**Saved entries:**
(** * The resilient HTTP client of the API gateway

    A shallow embedding of
    [apps/api-gateway/src/common/http-client/http-client.service.ts]
    (class [HttpClient]): option merging, the retry policy handed to
    axios-retry, the per-destination breaker registry and the request
    pipeline, and of the CORS set-up in [apps/api-gateway/src/main.ts].

    Conventions of the embedding.
    - JavaScript numbers that hold milliseconds, counts and statuses are
      integers ([Z]). The numbers read from the environment are integers
      when the variables hold integer literals ([integerSettings]); the
      statements that depend on the value of such a number assume it.
    - An optional field ([x?: T]) is an [option]; [a ?? b] is [default b a];
      an optional chain [a?.b?.c] is a bind in the option monad.
    - [process.env] is a finite map from names to strings.
    - The [Map<string, CircuitBreaker>] is a [gmap]; object identity of a
      breaker is the number of breakers constructed before it.
    - axios, axios-retry and opossum are dependencies of the gateway. The
      client is embedded against their behaviour: axios merges the
      request configuration and settles an exchange by [validateStatus];
      axios-retry re-sends a failed request while [retryCount < retries]
      and [retryCondition] holds, as long as the time-out of the request
      is not used up, and sleeps [retryDelay] in between; an open opossum
      breaker rejects a call without running its action, and a closed one
      rejects the caller when its timer fires before the action settles.
    - Real time enters through two observations: the duration of an
      exchange as axios-retry measures it with [Date.now()], and whether
      the timer of a breaker fires before its action has settled. The
      rolling statistics that open and close a breaker stay inside
      opossum; whether a breaker refuses a call is an observation, too.
    - A sample of [Math.random()] is a rational number in [0, 1).
    - A string is its sequence of bytes. *)

From Stdlib Require Import Ascii String ZArith QArith Qround Lia.
From stdpp Require Import gmap strings list fin_maps pretty.

Local Open Scope string_scope.
Local Open Scope Z_scope.

(** ** Data model *)

Inductive HttpMethod := GET | POST | PUT | PATCH | DELETE.

(** The string that a value of the type [HttpMethod] is. *)
Definition methodName (m : HttpMethod) : string :=
  match m with
  | GET => "GET"
  | POST => "POST"
  | PUT => "PUT"
  | PATCH => "PATCH"
  | DELETE => "DELETE"
  end.

(** [any]: the values that travel as payloads and headers. *)
#[warnings="-register-all"]
Inductive JsValue :=
| JNull
| JBool (b : bool)
| JNum (n : Z)
| JStr (s : string)
| JArr (items : list JsValue)
| JObj (fields : list (string * JsValue)).

(** [HttpResponse<T>] *)
Record HttpResponse := {
  status : Z;
  data : JsValue;
  headers : JsValue;
}.

(** [HttpClientOptions]: what a caller may pass, every field optional. *)
Record RetryOptions := {
  retries : option Z;
  baseDelayMs : option Z;
  maxDelayMs : option Z;
}.

(** [breakerTimeoutMs] is the field [breaker.timeoutMs]. *)
Record BreakerOptions := {
  enabled : option bool;
  breakerTimeoutMs : option Z;
  errorThresholdPercentage : option Z;
  resetTimeoutMs : option Z;
  rollingCountTimeoutMs : option Z;
  rollingCountBuckets : option Z;
}.

Record HttpClientOptions := {
  timeoutMs : option Z;
  retry : option RetryOptions;
  breaker : option BreakerOptions;
}.

(** The object literal that [mergeOptions] returns: every field is set.
    [timeoutMs'] is the top-level [timeoutMs], [timeoutMs] the one of the
    breaker. *)
Module Merged.
Record Retry := {
  retries : Z;
  baseDelayMs : Z;
  maxDelayMs : Z;
}.

Record Breaker := {
  enabled : bool;
  timeoutMs : Z;
  errorThresholdPercentage : Z;
  resetTimeoutMs : Z;
  rollingCountTimeoutMs : Z;
  rollingCountBuckets : Z;
}.

Record Options := {
  timeoutMs' : Z;
  retry : Retry;
  breaker : Breaker;
}.
End Merged.

(** ** Options *)

Section Options.
(** [Number(s)] on a string, a JavaScript built-in. *)
Variable Number : string → Z.
(** [process.env] *)
Variable env : gmap string string.

(** [Number(process.env.NAME ?? dflt)]; [Number] is the identity on a
    number. *)
Definition envNumber (name : string) (dflt : Z) : Z :=
  match env !! name with
  | Some s => Number s
  | None => dflt
  end.

(** [(process.env.NAME ?? dflt) === 'true'] *)
Definition envFlag (name : string) (dflt : string) : bool :=
  bool_decide (default dflt (env !! name) = "true").

Definition mergeOptions (opts : option HttpClientOptions) : Merged.Options :=
  let timeoutMs :=
    default (envNumber "HTTP_TIMEOUT_MS" 6000) (opts ≫= timeoutMs) in
  {| Merged.timeoutMs' := timeoutMs;
     Merged.retry :=
       {| Merged.retries :=
            default (envNumber "HTTP_RETRY_COUNT" 2)
                    ((opts ≫= retry) ≫= retries);
          Merged.baseDelayMs :=
            default (envNumber "HTTP_RETRY_BASE_DELAY_MS" 250)
                    ((opts ≫= retry) ≫= baseDelayMs);
          Merged.maxDelayMs :=
            default (envNumber "HTTP_RETRY_MAX_DELAY_MS" 1500)
                    ((opts ≫= retry) ≫= maxDelayMs) |};
     Merged.breaker :=
       {| Merged.enabled :=
            default (envFlag "HTTP_BREAKER_ENABLED" "true")
                    ((opts ≫= breaker) ≫= enabled);
          Merged.timeoutMs :=
            default (envNumber "HTTP_BREAKER_TIMEOUT_MS" 3500)
                    ((opts ≫= breaker) ≫= breakerTimeoutMs);
          Merged.errorThresholdPercentage :=
            default (envNumber "HTTP_BREAKER_ERR_PCT" 50)
                    ((opts ≫= breaker) ≫= errorThresholdPercentage);
          Merged.resetTimeoutMs :=
            default (envNumber "HTTP_BREAKER_RESET_MS" 10000)
                    ((opts ≫= breaker) ≫= resetTimeoutMs);
          Merged.rollingCountTimeoutMs :=
            default (envNumber "HTTP_BREAKER_ROLLING_MS" 10000)
                    ((opts ≫= breaker) ≫= rollingCountTimeoutMs);
          Merged.rollingCountBuckets :=
            default (envNumber "HTTP_BREAKER_BUCKETS" 10)
                    ((opts ≫= breaker) ≫= rollingCountBuckets) |} |}.
End Options.

(** The characters of a string. *)
Fixpoint chars (s : string) : list ascii :=
  match s with
  | EmptyString => []
  | String c s' => c :: chars s'
  end.

(** A string on which [Number] yields an integer that a JavaScript
    number holds exactly: an optional minus sign and one to fifteen
    decimal digits. On other strings [Number] yields a fraction, [NaN] or
    a rounded value, which [Z] does not hold. *)
Definition isDigit (c : ascii) : bool :=
  ((48 <=? nat_of_ascii c) && (nat_of_ascii c <=? 57))%nat.

Definition isDigits (s : string) : bool :=
  negb (bool_decide (s = EmptyString))
  && forallb isDigit (chars s)
  && (String.length s <=? 15)%nat.

Definition denotesInteger (s : string) : bool :=
  match s with
  | String "-"%char s' => isDigits s'
  | _ => isDigits s
  end.

(** The variables that the client reads with [Number]. *)
Definition numericSettings : list string :=
  ["HTTP_TIMEOUT_MS"; "HTTP_RETRY_COUNT"; "HTTP_RETRY_BASE_DELAY_MS";
   "HTTP_RETRY_MAX_DELAY_MS"; "HTTP_BREAKER_TIMEOUT_MS";
   "HTTP_BREAKER_ERR_PCT"; "HTTP_BREAKER_RESET_MS";
   "HTTP_BREAKER_ROLLING_MS"; "HTTP_BREAKER_BUCKETS"].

**PROBLEM DETAILS:** Search the data above for the word "mergeOptions" and say how many lines contain it, giving only that number.

**ANSWER TO THE PROBLEM:** 2